- Richmond Fed President Thomas Barkin says the central bank is "seeing a lot less data" and "trying to feel the way through"
- The remarks highlight growing uncertainty in the economic environment and a pivot toward cautious, data-dependent policymaking
- Markets are monitoring for signs of when the Fed might initiate rate cuts as officials maintain their restrictive stance
Federal Reserve Bank of Richmond President Thomas Barkin stated Wednesday that the Fed is navigating through increasingly murky economic signals, acknowledging the central bank faces heightened uncertainty in its policy decisions.
"We're seeing a lot less data and trying to feel the way through," Barkin told attendees at an economic forum, according to people familiar with his remarks. His comments underscore the challenges policymakers face in gauging the direction of the U.S. economy as traditional indicators provide conflicting or delayed signals.

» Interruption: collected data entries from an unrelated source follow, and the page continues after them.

(** C7: for aligned ground truths and predictions, [score_function] with
    [valid_indexes = None] equals [score_function] with the explicit index
    array [0, 1, ..., n-1] of all positions, for every scorer. *)
Theorem score_function_none_eq_all_positions
    (call : list Qc -> list Qc -> result f64) (gt : ground_truths)
    (pr : predictions) :
  length (y_pred pr) = length (y_pred_label_index gt) ->
  score_function call gt pr None
  = score_function call gt pr (Some (IndexArray (seq 0 (length (y_pred pr))))).
Proof.
  intro Hlen. unfold score_function, sel_of, select.
  rewrite take_indexes_all, Hlen, take_indexes_all. reflexivity.
Qed.

Definition ex_pr4 : predictions :=
  mk_predictions [(q (9 # 10), q (1 # 10)); (q (8 # 10), q (2 # 10));
                  (q (2 # 10), q (8 # 10)); (q (1 # 10), q (9 # 10))].

Lemma score_function_none_eq_all_positions_witness :
  length (y_pred ex_pr4) = length (y_pred_label_index ex_gt4)
  /\ reliability_score_function (init_binned default_bins) ex_gt4 ex_pr4 None
     = reliability_score_function (init_binned default_bins) ex_gt4 ex_pr4
         (Some (IndexArray [0; 1; 2; 3]%nat)).
Proof.
  split; [reflexivity|].
  apply (score_function_none_eq_all_positions
           (reliability_call (init_binned default_bins)) ex_gt4 ex_pr4).
  reflexivity.
Defined.

(** ** Claim C10 *)

(** C10: on the empty input the direct formula of Reliability and Resolution
    raises ZeroDivisionError at [1 / float(y_proba.size)], while BrierScore
    returns NaN on the same input. *)
Theorem empty_input_zero_division (b : list Qc) :
  monotone b = true ->
  reliability_call (init_binned b) [] [] = Err ZeroDivisionError
  /\ resolution_call (init_binned b) [] [] = Err ZeroDivisionError
  /\ brier_call [] [] = Ok NaN.
Proof.
  intro Hm. unfold reliability_call, resolution_call, histogram; cbn [bins init_binned].
  rewrite Hm. split; [|split]; reflexivity.
Qed.

Lemma empty_input_zero_division_witness :
  monotone default_bins = true
  /\ reliability_call (init_binned default_bins) [] [] = Err ZeroDivisionError.
Proof.
  assert (H : monotone default_bins = true) by (vm_compute; reflexivity).
  split; [exact H|].
  apply (empty_input_zero_division default_bins H).
Defined.

(** ** Sums of repeated values and of non-negative values *)

Lemma qn_S (n : nat) : qn (S n) = qn n + 1.
Proof.
  apply Qc_is_canon. rewrite qn_this. unfold Qcplus, Q2Qc. cbn [this].
  rewrite Qred_correct, qn_this. change (this 1) with 1%Q.
  unfold Qeq. simpl. lia.
Qed.

Lemma qn_nonzero (n : nat) : (0 < n)%nat -> qn n <> 0.
Proof.
  intros H E. apply qn_pos in H. rewrite E in H. exact (Qlt_irrefl _ H).
Qed.

Lemma qsum_repeat (c : Qc) (n : nat) : qsum (repeat c n) = qn n * c.
Proof.
  induction n as [|n IH]; simpl.
  - apply Qc_decomp. reflexivity.
  - rewrite IH, qn_S. ring.
Qed.

Lemma np_mean_repeat (c : Qc) (n : nat) :
  (0 < n)%nat -> np_mean (map Fin (repeat c n)) = Fin c.
Proof.
  intro H. rewrite np_mean_fin.
  - rewrite repeat_length, qsum_repeat. f_equal. field. apply qn_nonzero, H.
  - destruct n; [lia | discriminate].
Qed.

Lemma Qc_sq_nonneg (x : Qc) : 0 <= x * x.
Proof. qc_unfold. nra. Qed.

Lemma qsum_nonneg (l : list Qc) : (forall x, In x l -> 0 <= x) -> 0 <= qsum l.
Proof.
  induction l as [|x l IH]; intro H; simpl.
  - apply Qcle_refl.
  - assert (Hx : 0 <= x) by (apply H; left; reflexivity).
    assert (Hl : 0 <= qsum l) by (apply IH; intros y Hy; apply H; right; exact Hy).
    unfold Qcle in *. qc_unfold. lra.
Qed.

Lemma In_zip_with {A B C} (f : A -> B -> C) a b z :
  In z (zip_with f a b) -> exists x y, In x a /\ In y b /\ z = f x y.
Proof.
  revert b; induction a as [|x a IH]; intros [|y b] H; simpl in H; try contradiction.
  destruct H as [<-|H].
  - exists x, y. simpl. auto.
  - destruct (IH b H) as (x' & y' & Hx & Hy & ->). exists x', y'. simpl. auto.
Qed.

Lemma sq_errors_nonneg (yt yp : list Qc) :
  forall x, In x (sq_errors yt yp) -> 0 <= x.
Proof.
  intros x Hx. unfold sq_errors in Hx.
  apply In_zip_with in Hx. destruct Hx as (p & t & _ & _ & ->).
  apply Qc_sq_nonneg.
Qed.

Lemma Qcdiv_nonneg (a b : Qc) : 0 <= a -> 0 < b -> 0 <= a / b.
Proof.
  intros Ha Hb. qc_unfold. apply Qle_shift_div_l; [exact Hb|]. lra.
Qed.

Lemma map_sq_sub_repeat (c : Qc) (n : nat) :
  map (fun y => f_sq (f_sub (Fin c) (Fin y))) (repeat c n) = map Fin (repeat 0 n).
Proof.
  induction n as [|n IH]; [reflexivity|].
  cbn [repeat map]. rewrite IH. f_equal.
  unfold f_sq, f_sub, f_neg, f_add, f_mul. f_equal. ring.
Qed.

(** ** Claim C6 *)

(** C6: when all ground-truth outcomes are one identical value, the
    reference variance [np.mean((y_true_proba.mean() - y_true_proba) ** 2)]
    is exactly 0 and the skill score is [1 - bs / 0] evaluated with no guard:
    under numpy's zero-division convention it is NaN when the Brier score
    [bs] is 0 and -inf otherwise. *)
Theorem skill_identical_outcomes_zero_division (c : Qc) (n : nat) (yp : list Qc) :
  (0 < n)%nat -> length yp = n ->
  ref_variance (repeat c n) = Fin 0
  /\ exists bs,
       brier_call (repeat c n) yp = Ok (Fin bs)
       /\ skill_call (repeat c n) yp = Ok (f_sub (Fin 1) (f_div (Fin bs) (Fin 0)))
       /\ (bs = 0 -> skill_call (repeat c n) yp = Ok NaN)
       /\ (bs <> 0 -> skill_call (repeat c n) yp = Ok NInf).
Proof.
  intros Hn Hlen.
  assert (Hrv : ref_variance (repeat c n) = Fin 0).
  { unfold ref_variance. rewrite np_mean_repeat by exact Hn.
    assert (E : map (fun y => f_sq (f_sub (Fin c) (Fin y))) (repeat c n)
                = map Fin (repeat 0 n)).
    { apply map_sq_sub_repeat. }
    rewrite E, np_mean_repeat by exact Hn. reflexivity. }
  split; [exact Hrv|].
  assert (Hl : length (repeat c n) = length yp) by (rewrite repeat_length; lia).
  set (bs := qsum (sq_errors (repeat c n) yp) / qn (length yp)).
  assert (Hne : sq_errors (repeat c n) yp <> []).
  { intro E. apply (f_equal (@length Qc)) in E.
    rewrite sq_errors_length in E by exact Hl. simpl in E. lia. }
  assert (Hb : brier_call (repeat c n) yp = Ok (Fin bs)).
  { rewrite brier_call_aligned by exact Hl. rewrite np_mean_fin by exact Hne.
    rewrite sq_errors_length by exact Hl. reflexivity. }
  assert (Hs : skill_call (repeat c n) yp = Ok (f_sub (Fin 1) (f_div (Fin bs) (Fin 0)))).
  { unfold skill_call. rewrite bcast2_same_length by congruence. simpl bind.
    rewrite Hrv. unfold brier_call in Hb.
    rewrite bcast2_same_length in Hb by congruence. simpl bind in Hb.
    injection Hb as Hb. rewrite Hb. reflexivity. }
  assert (Hpos : 0 <= bs).
  { unfold bs. apply Qcdiv_nonneg; [apply qsum_nonneg, sq_errors_nonneg|].
    apply qn_pos. lia. }
  exists bs. split; [exact Hb|]. split; [exact Hs|]. split.
  - intro E. rewrite Hs, E. reflexivity.
  - intro E. rewrite Hs. unfold f_div.
    change (Qccompare 0 0) with Eq.
    assert (G : (bs ?= 0) = Gt).
    { rewrite Qc_compare_Q. apply Qgt_alt.
      destruct (Qle_lt_or_eq _ _ Hpos) as [H|H]; [exact H|].
      exfalso. apply E. apply Qc_is_canon. symmetry. exact H. }
    rewrite G. reflexivity.
Qed.

Lemma skill_identical_outcomes_zero_division_witness :
  ((0 < 3)%nat /\ length [q (1 # 2); 1; 1] = 3%nat)
  /\ ref_variance (repeat 1 3) = Fin 0.
Proof.
  split; [split; [lia | reflexivity]|].
  apply (skill_identical_outcomes_zero_division 1 3 [q (1 # 2); 1; 1]);
    [lia | reflexivity].
Defined.

(** ** Claim C8 *)

Lemma sq_error_le_1 (p t : Qc) : 0 <= p <= 1 -> 0 <= t <= 1 -> (p - t) * (p - t) <= 1.
Proof. intros [Hp1 Hp2] [Ht1 Ht2]. qc_unfold. nra. Qed.

Lemma qsum_le_length (l : list Qc) :
  (forall x, In x l -> x <= 1) -> qsum l <= qn (length l).
Proof.
  induction l as [|x l IH]; intro H; simpl.
  - apply Qcle_refl.
  - rewrite qn_S.
    assert (Hx : x <= 1) by (apply H; left; reflexivity).
    assert (Hl : qsum l <= qn (length l))
      by (apply IH; intros y Hy; apply H; right; exact Hy).
    rewrite Qcplus_comm. apply Qcplus_le_compat; assumption.
Qed.

Lemma Qcdiv_le_1 (a b : Qc) : 0 < b -> a <= b -> a / b <= 1.
Proof.
  intros Hb Hab. qc_unfold. apply Qle_shift_div_r; [exact Hb|]. lra.
Qed.

Lemma Qc_nonneg_sum_zero (a b : Qc) : 0 <= a -> 0 <= b -> a + b = 0 -> a = 0 /\ b = 0.
Proof.
  intros Ha Hb E.
  assert (EQ : (this (a + b) == this 0)%Q) by (rewrite E; reflexivity).
  qc_unfold. change (this 0) with 0%Q in *.
  split; apply Qc_is_canon; cbn [this]; change (Qred 0) with 0%Q; lra.
Qed.

Lemma sq_zero_iff (p t : Qc) : (p - t) * (p - t) = 0 <-> p = t.
Proof.
  split.
  - intro E. apply Qcmult_integral in E. destruct E as [E|E];
      replace p with ((p - t) + t) by ring; rewrite E; ring.
  - intros ->. ring.
Qed.

Lemma qsum_sq_errors_zero_iff (yt yp : list Qc) :
  length yt = length yp -> qsum (sq_errors yt yp) = 0 <-> yp = yt.
Proof.
  revert yt; induction yp as [|p yp IH]; intros [|t yt] Hlen; simpl in Hlen;
    try discriminate; [split; reflexivity|].
  injection Hlen as Hlen.
  change (qsum (sq_errors (t :: yt) (p :: yp)))
    with ((p - t) * (p - t) + qsum (sq_errors yt yp)).
  split.
  - intro E. apply Qc_nonneg_sum_zero in E;
      [| apply Qc_sq_nonneg | apply qsum_nonneg, sq_errors_nonneg].
    destruct E as [E1 E2]. apply (proj1 (sq_zero_iff p t)) in E1.
    apply IH in E2; [|exact Hlen].
    subst. reflexivity.
  - intro E. injection E as -> ->.
    assert (Z : qsum (sq_errors yt yt) = 0) by (apply IH; reflexivity).
    rewrite Z. ring.
Qed.

(** C8: for non-empty aligned arrays with forecasts in [[0,1]] and outcomes
    in {0,1}, the Brier score lies in [[0,1]] and is 0 exactly when every
    forecast equals its outcome. *)
Theorem brier_in_unit_interval (yt yp : list Qc) :
  length yt = length yp -> yp <> [] ->
  (forall t, In t yt -> t = 0 \/ t = 1) ->
  (forall p, In p yp -> 0 <= p <= 1) ->
  exists b, brier_call yt yp = Ok (Fin b) /\ 0 <= b <= 1 /\ (b = 0 <-> yp = yt).
Proof.
  intros Hlen Hne Ht Hp.
  assert (Hn : 0 < qn (length yp)) by (apply qn_pos; destruct yp; [congruence | simpl; lia]).
  assert (Hse : sq_errors yt yp <> []).
  { intro E. apply (f_equal (@length Qc)) in E.
    rewrite sq_errors_length in E by exact Hlen. destruct yp; [congruence | discriminate]. }
  exists (qsum (sq_errors yt yp) / qn (length yp)). split; [|split; [split|]].
  - rewrite brier_call_aligned by exact Hlen. rewrite np_mean_fin by exact Hse.
    rewrite sq_errors_length by exact Hlen. reflexivity.
  - apply Qcdiv_nonneg; [apply qsum_nonneg, sq_errors_nonneg | exact Hn].
  - apply Qcdiv_le_1; [exact Hn|].
    rewrite <- (sq_errors_length yt yp Hlen). apply qsum_le_length.
    intros x Hx. unfold sq_errors in Hx. apply In_zip_with in Hx.
    destruct Hx as (p & t & Hpin & Htin & ->). apply sq_error_le_1.
    + apply Hp, Hpin.
    + destruct (Ht t Htin) as [-> | ->]; unfold Qcle; vm_compute; split; discriminate.
  - rewrite <- qsum_sq_errors_zero_iff by exact Hlen. split.
    + intro E. replace (qsum (sq_errors yt yp))
        with ((qsum (sq_errors yt yp) / qn (length yp)) * qn (length yp)).
      * rewrite E. ring.
      * field. apply Qclt_not_eq in Hn. intro Z. apply Hn. symmetry. exact Z.
    + intro E. rewrite E. field. apply Qclt_not_eq in Hn. intro Z. apply Hn. symmetry. exact Z.
Qed.

Lemma brier_in_unit_interval_witness :
  exists b, brier_call [0; 0; 1; 1] [q (1 # 10); q (2 # 10); q (8 # 10); q (9 # 10)]
            = Ok (Fin b) /\ 0 <= b <= 1
            /\ (b = 0 <-> [q (1 # 10); q (2 # 10); q (8 # 10); q (9 # 10)] = [0; 0; 1; 1]).
Proof.
  apply brier_in_unit_interval.
  - reflexivity.
  - discriminate.
  - intros t [<-|[<-|[<-|[<-|[]]]]]; auto.
  - intros p [<-|[<-|[<-|[<-|[]]]]]; unfold Qcle; vm_compute; split; discriminate.
Defined.

(** ** Histogram bins as filters *)

(** Membership of [x] in the bin [[lo, hi)], or [[lo, hi]] for the last bin. *)
Definition in_bin (lo hi : Qc) (closed : bool) (x : Qc) : bool :=
  qle_b lo x && (if closed then qle_b x hi else qlt_b x hi).

Lemma qle_b_negb (lo x : Qc) : qle_b lo x = negb (qlt_b x lo).
Proof.
  unfold qle_b, qlt_b. rewrite !Qc_compare_Q, <- Qcompare_antisym.
  destruct (this x ?= this lo)%Q; reflexivity.
Qed.

Lemma qlt_le_b_trans (x lo hi : Qc) :
  qle_b lo hi = true -> qlt_b x lo = true -> qlt_b x hi = true.
Proof.
  rewrite qle_b_spec, !qlt_b_spec. unfold Qcle, Qclt. intros H1 H2.
  apply (Qlt_le_trans _ _ _ H2 H1).
Qed.

Lemma qlt_le_b (x y : Qc) : qlt_b x y = true -> qle_b x y = true.
Proof.
  rewrite qle_b_spec, qlt_b_spec. unfold Qcle, Qclt. apply Qlt_le_weak.
Qed.

Lemma count_lt_split (a : list Qc) (lo hi : Qc) :
  qle_b lo hi = true ->
  count_lt a hi = (count_lt a lo + length (filter (in_bin lo hi false) a))%nat.
Proof.
  intro Hm. unfold count_lt, in_bin.
  induction a as [|x a IH]; [reflexivity|]. cbn [filter].
  rewrite (qle_b_negb lo x).
  destruct (qlt_b x lo) eqn:Elo.
  - rewrite (qlt_le_b_trans x lo hi Hm Elo). simpl. lia.
  - destruct (qlt_b x hi); simpl; lia.
Qed.

Lemma count_le_split (a : list Qc) (lo hi : Qc) :
  qle_b lo hi = true ->
  count_le a hi = (count_lt a lo + length (filter (in_bin lo hi true) a))%nat.
Proof.
  intro Hm. unfold count_lt, count_le, in_bin.
  induction a as [|x a IH]; [reflexivity|]. cbn [filter].
  rewrite (qle_b_negb lo x).
  destruct (qlt_b x lo) eqn:Elo.
  - rewrite (qlt_le_b x hi (qlt_le_b_trans x lo hi Hm Elo)). simpl. lia.
  - destruct (qle_b x hi); simpl; lia.
Qed.

Lemma filter_mask_le (P : Qc -> bool) (yp : list Qc) (m : list bool) :
  (length (filter P (map fst (filter snd (combine yp m))))
   <= length (filter P yp))%nat.
Proof.
  revert m; induction yp as [|x yp IH]; intros [|b m]; simpl; try lia.
  specialize (IH m). destruct b; simpl; destruct (P x); simpl; lia.
Qed.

The Fed has held its policy rate steady at the 5.25–5.5% range for over a year, maintaining a restrictive stance that has achieved some cooling in inflation while unemployment has crept up nearly a full percentage point—a shift rarely observed outside recessionary periods. Yet the path forward remains unclear, with recent data showing both persistent inflation pressures and signs of economic moderation.
Barkin's assessment reflects a broader sentiment among senior Fed officials who have expressed frustration with the reliability of economic models and forecasting tools in the current environment. The uncertainty comes at a critical juncture, with markets closely watching for any indication of when the central bank might begin cutting rates.
Efforts to reach Barkin's office for additional comment were unsuccessful Wednesday afternoon. A spokesperson for the Richmond Fed declined to elaborate beyond the president's published remarks.
Other central banks face similar challenges. The European Central Bank and Bank of England have recently signaled parallel struggles with ambiguous data and are adopting similarly patient approaches. The coordinated caution suggests a global shift toward more flexible policymaking as traditional economic relationships continue to behave unpredictably in the post-pandemic landscape.
Financial markets showed little immediate reaction to Barkin's comments, with Treasury yields holding steady and equity futures maintaining earlier gains. The muted response suggests investors have largely priced in the Fed's data-dependent stance, though volatility could increase if economic indicators become even more difficult to interpret.
Correction: An earlier version of this article misstated the timeframe for which the Fed has maintained its current policy rate. The rate has been held steady for over a year, not several months.